Ettie married Vogtjeck Gluck, originally from Belgium, in the Greenville Hall Synagogue on the South Circular Road on 22 July 1937. They later moved to Antwerp. As World War II was looming, they moved to Paris, where their son Leon was born on 28 March 1939. By 1942 they were living in an hotel in Toulouse.
When the Vichy puppet regime began rounding up Jews in southern France at the behest of Nazi Germany, Ettie, Vogtjeck and Leon were arrested. Back in Ireland, her family in Dublin secured visas that would allow the Gluck family to travel to Northern Ireland. But when the visas arrived in Toulouse, it was too late. Ettie, Vogtjeck and Leon had been arrested the day before.
Ettie, her husband and their son were taken first to Drancy, a transit camp outside Paris. The Glucks were then deported from Drancy on 2 September 1942 and arrived in Auschwitz two days later, on 4 September 1942. It is assumed that they were put to death immediately.
Isaac Shishi, whose family came to Ireland from Lithuania, was born in Dublin on 29 January 1891, when his family was living at 36 St Alban’s Road, off the South Circular Road. He was murdered along with his wife Chana and their daughter Sheine were murdered by the Nazis in Vieksniai in Lithuania in 1941.
Ephrem and Lena Saks were born in Dublin on 19 April 1915 and 2 February 1918. Ephraim Sacks was murdered in Auschwitz on 24 August 1942. Lena was murdered there in 1942 or 1943.
Some years ago, I was chilled when I realised that a direct descendant of the Comerford family of Cork, and through that line a descendant of the Comerfords of Co Wexford, suffered horribly with her husband after the German invasion of France and that both died in the Holocaust – one in Ravensbrück and the other in Dachau.

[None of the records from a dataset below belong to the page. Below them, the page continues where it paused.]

Definition extract_ed25519_pubkey_from_cert (cert_der : bytes) : option PublicKey :=
  match parse_x509 cert_der with
  | None => None
  | Some (algorithm, key_bytes) =>
      if negb (bool_decide (algorithm = [1; 3; 101; 112])) then None
      else if negb (length key_bytes =? 32)%nat then None
      else Some key_bytes
  end.

(** [read_exact] on the stream. *)
Definition stream_read (s : LinkStream) (n : nat) (bs : bytes) : result LinkError (bytes * bytes) :=
  match read_exact n bs with
  | Ok r => Ok r
  | Err _ => Err (if ls_ends s then LinkRead else LinkTimeout)
  end.

(** The exchange of metadata under [HANDSHAKE_TIMEOUT]: what was sent, and the
    metadata received with the bytes that follow it. *)
Definition exchange_metadata (core : LinkCore D) (options : LinkOptions) (s : LinkStream)
  : outcome (bytes * result LinkError (Metadata * bytes)) :=
  let meta := Metadata_new (lc_public_key core) (lo_priority options) in
  encoded ← Metadata_encode blake2b512 blake2b_mac512 meta (lc_signing_key core) (lo_password options);
  match ls_write s, ls_flush s with
  | IoFails, _ => Ret (encoded, Err LinkWrite)
  | IoStalls, _ => Ret (encoded, Err LinkTimeout)
  | IoOk, IoFails => Ret (encoded, Err LinkFlush)
  | IoOk, IoStalls => Ret (encoded, Err LinkTimeout)
  | IoOk, IoOk =>
      match stream_read s 6 (ls_bytes s) with
      | Err e => Ret (encoded, Err e)
      | Ok (header, bs) =>
          if negb (bool_decide (take 4 header = PREAMBLE)) then Ret (encoded, Err LinkPreamble)
          else
            let length := Z.to_nat (from_be_bytes (drop 4 header)) in
            if (length <? 64)%nat then Ret (encoded, Err LinkShort)
            else
              match stream_read s length bs with
              | Err e => Ret (encoded, Err e)
              | Ok (body, bs) =>
                  r ← Metadata_decode blake2b512 blake2b_mac512 (header ++ body) (lo_password options);
                  Ret (encoded, match r with Ok (m, _) => Ok (m, bs) | Err e => Err (LinkDecode e) end)
              end
      end
  end.
(* ===== verification/LinksFacts.v ===== *)
(** * LinksFacts: bans, the registry of links, reconnection and the peer table *)

From S2P Require Import Prelude.
From S2P Require Import Wire.
From S2P Require Import Crypto.
From S2P Require Import Version.
From S2P Require Import Ckr.
From S2P Require Import Links.
From stdpp Require Import strings.
From stdpp Require Import options.
Open Scope Z_scope.

(** ** Bans *)

(** The operations on the ban list, at their times. *)
Inductive BanOp := OpCheck (ip : IpAddr) | OpFail (ip : IpAddr) | OpClean.

Definition ban_step (map : gmap IpAddr FailedAttempt) (o : Z * BanOp) : gmap IpAddr FailedAttempt :=
  match o.2 with
  | OpCheck ip => (is_banned o.1 ip map).2
  | OpFail ip => (record_failure o.1 ip map).2
  | OpClean => ban_cleanup o.1 map
  end.
Definition ban_run (ops : list (Z * BanOp)) (map : gmap IpAddr FailedAttempt) : gmap IpAddr FailedAttempt :=
  foldl ban_step map ops.

(** Times do not decrease, from [t] on. *)
Fixpoint timed (t : Z) (ops : list (Z * BanOp)) : Prop :=
  match ops with [] => True | o :: ops => t <= o.1 /\ timed o.1 ops end.
Definition last_time (t : Z) (ops : list (Z * BanOp)) : Z := foldl (fun _ o => o.1) t ops.

(** The failures of an address, latest first. *)
Definition failures (ip : IpAddr) (ops : list (Z * BanOp)) : list Z :=
  foldl (fun ts o => match o.2 with OpFail ip' => if bool_decide (ip' = ip) then o.1 :: ts else ts | _ => ts end) [] ops.

(** Three failures in a row, each within the window of the one before, the last
    at [t3]. *)
Definition three_in_row (ts : list Z) (t3 : Z) : Prop :=
  exists pre t2 t1 post, ts = pre ++ t3 :: t2 :: t1 :: post /\
    t3 - t2 <= FAILED_ATTEMPT_WINDOW /\ t2 - t1 <= FAILED_ATTEMPT_WINDOW.

(** The number of leading failures that are linked by gaps within the window. *)
Fixpoint run_length (ts : list Z) : Z :=
  match ts with
  | [] => 0
  | t :: rest => match rest with
                 | [] => 1
                 | t' :: _ => if t - t' <=? FAILED_ATTEMPT_WINDOW then 1 + run_length rest else 1
                 end
  end.
Definition table_step (op : TableOp) (l : Links) : outcome Links :=
  match op with
  | TAdd uri resolved => o ← add uri resolved l; Ret o.2
  | TRemove uri => Ret (remove_peer uri l).2
  | TRound uri a w => Ret (peer_round uri a w l)
  | TClose => Ret (links_close l)
  end.

Fixpoint table_run (ops : list TableOp) (l : Links) : outcome Links :=
  match ops with [] => Ret l | op :: ops => l ← table_step op l; table_run ops l end.

Lemma foldl_delete_lookup (ids : list (Z * PublicKey)) (m : gmap Z ActiveConn) id :
  foldl (fun m p => delete p.1 m) m ids !! id = if bool_decide (id ∈ ids.*1) then None else m !! id.
Proof.
  revert m. induction ids as [|p ids IH]; intros m; [done|]. cbn [foldl]. rewrite IH, fmap_cons.
  destruct (decide (p.1 = id)) as [<-|Hne].
  - rewrite (bool_decide_eq_true_2 (p.1 ∈ p.1 :: _)) by apply list_elem_of_here. case_bool_decide; [done|apply lookup_delete_eq].
  - rewrite lookup_delete_ne by done. assert (Hiff : id ∈ p.1 :: ids.*1 <-> id ∈ ids.*1) by set_solver.
    by rewrite (bool_decide_ext _ _ Hiff).
Qed.

(** [unregister_by_uri] removes the links of the URI and no others. *)
Lemma unregister_by_uri_exact uri l id :
  al_connections (unregister_by_uri uri l) !! id =
    match al_connections l !! id with Some c => if bool_decide (ac_uri c = uri) then None else Some c | None => None end.
Proof.
  unfold unregister_by_uri, unregister_uri_lookup. cbn. rewrite foldl_delete_lookup.
  assert (Hin : id ∈ ((fun p => (p.1, ac_key p.2)) <$> List.filter (fun p => bool_decide (ac_uri p.2 = uri)) (map_iter (al_connections l))).*1
    <-> exists c, al_connections l !! id = Some c /\ ac_uri c = uri).
  { rewrite !list_elem_of_fmap. split.
    - intros (p & -> & (q & -> & Hq)%list_elem_of_fmap). apply list_elem_of_In, filter_In in Hq as [Hq Hu].
      destruct q as [i c]. apply list_elem_of_In, elem_of_map_iter in Hq. apply bool_decide_eq_true in Hu. by exists c.
    - intros (c & Hc & Hu). exists (id, ac_key c). split; [done|]. apply list_elem_of_fmap. exists (id, c). split; [done|].
      apply list_elem_of_In, filter_In. split; [by apply list_elem_of_In, elem_of_map_iter|]. by apply bool_decide_eq_true. }
  case_bool_decide as Hm.
  - apply Hin in Hm as (c & -> & Hu). by rewrite bool_decide_eq_true_2.
  - destruct (al_connections l !! id) as [c|]; [|done]. rewrite bool_decide_eq_false_2; [done|].
    intros Hu. apply Hm, Hin. by exists c.
Qed.

#[local] Opaque unregister_by_uri.

Lemma table_step_ok op l l' : table_ok l -> table_step op l = Ret l' -> table_ok l'.
Proof.
  intros Hok. destruct op as [uri resolved|uri|uri a w|]; cbn [table_step].
  - destruct (add uri resolved l) as [[r l1]|] eqn:Ha; [|done]. intros [= <-]. by eapply add_peer_ok.
  - intros [= <-]. by apply remove_peer_ok.
  - intros [= <-]. by apply peer_round_ok.
  - intros [= <-]. split; cbn; [by intros ? ?|by intros ? [? ?]|by intros ? ?].
Qed.

(** The table of configured peers stays consistent under every sequence of
    additions, removals, rounds of the dialling tasks and a close: every recorded
    address belongs to a configured peer, every peer has an error slot and
    well-formed options (a back-off limit of at least five seconds); and removing a peer leaves no trace of it (no address, error or active link) and
    nothing else changed, so that it can be added again. *)
Theorem peer_table_sound ops active l : table_run ops (Links_new active) = Ret l ->
  table_ok l /\
  forall uri t, lk_peers l !! uri = Some t ->
    let l' := (remove_peer uri l).2 in
    (remove_peer uri l).1 = Ok () /\ lk_peers l' = delete uri (lk_peers l) /\ lk_peer_errors l' !! uri = None /\
    (forall ak u, lk_peer_addrs l' !! ak = Some u <-> lk_peer_addrs l !! ak = Some u /\ u <> uri) /\
    (forall id c, al_connections (lk_active l') !! id = Some c <-> al_connections (lk_active l) !! id = Some c /\ ac_uri c <> uri).
Proof.
  intros Hrun. split.
  - assert (Hgen : forall l0, table_ok l0 -> table_run ops l0 = Ret l -> table_ok l).
    { clear Hrun. induction ops as [|op ops IH]; intros l0 Hok; cbn [table_run]; [by intros [= <-]|].
      destruct (table_step op l0) as [l1|] eqn:Hs; [|done]. rewrite ret_bind. apply IH. by eapply table_step_ok. }
    apply (Hgen (Links_new active)); [|done]. split; cbn; [by intros ? ?|by intros ? [? ?]|by intros ? ?].
  - intros uri t Ht. unfold remove_peer. rewrite Ht. cbn. split_and!; [done|done|apply lookup_delete_eq|..].
    + intros ak u. by rewrite map_lookup_filter_Some.
    + intros id c. rewrite unregister_by_uri_exact. destruct (al_connections (lk_active l) !! id) as [c'|]; [|naive_solver].
      case_bool_decide as Hu; naive_solver.
Qed.
End TableFacts.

Hedwige Marie Renée Lannes de Montebello (1881-1944) and her husband, Louis d’Ax de Vaudricourt (1879-1945) of Château Vaudricourt, were French aristocrats and did not bear the Comerford family name. Nevertheless, they are part of my own family tree, no matter how distant a branch. Their fate brought home to me how even today we are all close to the evils of racism and its destructive force across Europe and in North America, and we must never forget that.